Assignment
What do the lines say, reproduced word for word, from the first of the entries below through the line bearing "destruct (Z.compare_spec m1"?

Stored data entries

Lemma compare_two_digits (m1 m2 : Z) :
  0 <= m1 < 100 -> 0 <= m2 < 100 ->
  String.compare (two_digits m1) (two_digits m2) = Z.compare m1 m2.
Proof.
  no_params.
  intros H1 H2. unfold two_digits.
  rewrite !compare_digit_head by (Z.div_mod_to_equations; lia).
  cbn [String.compare].
  destruct (Z.compare_spec (m1 / 10) (m2 / 10)) as [E1|E1|E1];
    [destruct (Z.compare_spec (m1 mod 10) (m2 mod 10)) as [E0|E0|E0]|..];
    destruct (Z.compare_spec m1 m2) as [E|E|E]; try reflexivity;
    exfalso; Z.div_mod_to_equations; lia.
Qed.

(** For months in years of four digits the order of the labels is the order
    of the months. *)
Lemma strftime_Ym_compare (b1 b2 : Z) :
  1000 <= bin_year b1 <= 9999 -> 1000 <= bin_year b2 <= 9999 ->
  String.compare (strftime_Ym b1) (strftime_Ym b2) = Z.compare b1 b2.
Proof.
  no_params.
  intros H1 H2. unfold strftime_Ym.
  rewrite !str_Z_four_digits by assumption.
  rewrite compare_four_digits by assumption.
  change ("-" ++ two_digits (bin_month b1))%string
    with (String "-" (two_digits (bin_month b1))).
  change ("-" ++ two_digits (bin_month b2))%string
    with (String "-" (two_digits (bin_month b2))).
  cbn [String.compare].
  replace (Ascii.compare "-" "-") with Eq by reflexivity.
  unfold bin_year, bin_month in *.
  rewrite compare_two_digits by (Z.div_mod_to_equations; lia).
  destruct (Z.compare_spec (1970 + b1 / 12) (1970 + b2 / 12)) as [E1|E1|E1];
    [destruct (Z.compare_spec (b1 mod 12 + 1) (b2 mod 12 + 1)) as [E0|E0|E0]|..];
    destruct (Z.compare_spec b1 b2) as [E|E|E]; try reflexivity;
    exfalso; Z.div_mod_to_equations; lia.
Qed.

Lemma grouper_accepts_in_bounds (t : Z) :
  grouper_accepts t = true -> ms_in_bounds t = true.
Proof.
  no_params.
  unfold grouper_accepts, grouper_min_ms, grouper_end_ms, ms_in_bounds.
  intros Hb. apply andb_true_iff in Hb. destruct Hb as [H1 H2].
  apply Z.leb_le in H1. apply Z.ltb_lt in H2.
  apply andb_true_iff. split; apply Z.leb_le; lia.
Qed.

Lemma index_label_year (df : list alarm) (p : pivot) (b : Z) :
  matrix df = Some p ->
  In (strftime_Ym b) (pivot_index p) ->
  1000 <= bin_year b <= 9999.
Proof.
  intros Hp Hin.
  destruct (matrix_shape df p Hp) as [Hb [Hi _]].
  rewrite Hi in Hin. apply index_of_In in Hin.
  destruct Hin as [r [t [s [Hr [Ht [_ Hl]]]]]].
  apply strftime_Ym_inj in Hl. subst b.
  apply month_bin_years, grouper_accepts_in_bounds.
  unfold bins_in_bounds in Hb. rewrite List.forallb_forall in Hb.
  specialize (Hb r Hr). rewrite Ht in Hb. exact Hb.
Qed.

(** X20.  Whenever line 98 yields the matrix, its rows are in chronological
    order: a month label that stands above another one is the label of an
    earlier month. *)
Theorem heat_map_months_chronological (df : list alarm) (p : pivot) :
  matrix df = Some p ->
  forall i j b1 b2,
    (i < j)%nat ->
    nth_error (pivot_index p) i = Some (strftime_Ym b1) ->
    nth_error (pivot_index p) j = Some (strftime_Ym b2) ->
    b1 < b2.
Proof.
  intros Hp i j b1 b2 Hij H1 H2.
  assert (Hy1 : 1000 <= bin_year b1 <= 9999).
  { eapply index_label_year; eauto. eapply List.nth_error_In. exact H1. }
  assert (Hy2 : 1000 <= bin_year b2 <= 9999).
  { eapply index_label_year; eauto. eapply List.nth_error_In. exact H2. }
  assert (Hs : labels_ascending (pivot_index p)).
  { destruct (matrix_shape df p Hp) as [_ [Hi _]]. rewrite Hi.
    apply axis_labels_ascending. }
  pose proof (sorted_nth_error _ _ _ _ _ _ Hs Hij H1 H2) as Hlt.
  cbv beta in Hlt. rewrite (strftime_Ym_compare _ _ Hy1 Hy2) in Hlt.
  apply Z.compare_lt_iff. exact Hlt.
Qed.

Lemma heat_map_months_chronological_witness :
  month_bin 1704412800000 < month_bin 1707523200000.
Proof.
  apply (heat_map_months_chronological scenario
           {| pivot_index := ["2024-01"; "2024-02"];
              pivot_columns := ["A"; "B"];
              pivot_values := [[Some 105; Some 0]; [Some 0; Some 5]] |}
           eq_refl 0%nat 1%nat (month_bin 1704412800000)
           (month_bin 1707523200000));
    [lia | reflexivity | reflexivity].
Defined.

(** ** The page of a loaded table *)




End Dashboard.

(** * The scenarios, evaluated

    With the parameters of the examples: [no_text_ms], [wide_ms_sample],
    [stable_rank] and [exact_mean2]. *)

Example lower_mixed_case : lower "CRITICAL" = "critical" /\ lower "Major" = "major".
Proof. split; reflexivity. Qed.

Example label_of_two_severities :
  severity_label ["critical"; "major"] = "Critical / Major".
Proof. reflexivity. Qed.

Example month_labels :
  strftime_Ym (month_bin 1704412800000) = "2024-01"
  /\ strftime_Ym (month_bin 951782400000) = "2000-02"
  /\ strftime_Ym (month_bin 951868800000) = "2000-03"
  /\ strftime_Ym (month_bin (-1)) = "1969-12".
Proof. repeat split; reflexivity. Qed.

(** The first and the last month line 98 accepts. *)
Example grouper_months :
  strftime_Ym (month_bin grouper_min_ms) = "1677-10"
  /\ strftime_Ym (month_bin (grouper_min_ms - 1)) = "1677-09"
  /\ strftime_Ym (month_bin (grouper_end_ms - 1)) = "2262-03"
  /\ grouper_accepts grouper_min_ms = true
  /\ grouper_accepts (grouper_min_ms - 1) = false
  /\ grouper_accepts (grouper_end_ms - 1) = true
  /\ grouper_accepts grouper_end_ms = false.
Proof. repeat split; reflexivity. Qed.

(** Filtered by ["critical"]: totals A = 5 and B = 5, both top sites, grand
    total 10, mean 5, two sites. *)
Example scenario_critical :
  site_criticals stable_rank (apply_filter ["critical"] scenario)
  = [("A", 5); ("B", 5)]
  /\ top_sites (site_criticals stable_rank (apply_filter ["critical"] scenario))
     = ["A"; "B"]
  /\ option_map (fun w => List.filter is_metric (page w))
       (run stable_rank exact_mean2 scenario ["critical"])
     = Some [Metric "Total Critical" (MInt 10);
             Metric "Average Critical per Site" (MFloat (Some (Qmake 5 1)));
             Metric "Number of Sites" (MInt 2)].
Proof. repeat split; reflexivity. Qed.

(** Without selection: totals A = 105 and B = 5, A the only top site, grand
    total 110, mean 55. *)
Example scenario_unfiltered :
  site_criticals stable_rank (apply_filter [] scenario) = [("A", 105); ("B", 5)]
  /\ top_sites (site_criticals stable_rank (apply_filter [] scenario)) = ["A"]
  /\ option_map (fun w => List.filter is_metric (page w))
       (run stable_rank exact_mean2 scenario [])
     = Some [Metric "Total All Severities" (MInt 110);
             Metric "Average All Severities per Site" (MFloat (Some (Qmake 55 1)));
             Metric "Number of Sites" (MInt 2)].
Proof. repeat split; reflexivity. Qed.

(** The matrix of the scenario filtered by ["critical"]: site A has no alarm
    in February and site B none in January, so it is a matrix of doubles. *)
Example scenario_matrix :
  matrix (apply_filter ["critical"] scenario)
  = Some {| pivot_index := ["2024-01"; "2024-02"];
            pivot_columns := ["A"; "B"];
            pivot_values := [[Some 5; Some 0]; [Some 0; Some 5]] |}
  /\ matrix_is_float (apply_filter ["critical"] scenario) = true.
Proof. split; reflexivity. Qed.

Output of the exercise
Lemma compare_two_digits (m1 m2 : Z) :
  0 <= m1 < 100 -> 0 <= m2 < 100 ->
  String.compare (two_digits m1) (two_digits m2) = Z.compare m1 m2.
Proof.
  no_params.
  intros H1 H2. unfold two_digits.
  rewrite !compare_digit_head by (Z.div_mod_to_equations; lia).
  cbn [String.compare].
  destruct (Z.compare_spec (m1 / 10) (m2 / 10)) as [E1|E1|E1];
    [destruct (Z.compare_spec (m1 mod 10) (m2 mod 10)) as [E0|E0|E0]|..];
    destruct (Z.compare_spec m1 m2) as [E|E|E]; try reflexivity;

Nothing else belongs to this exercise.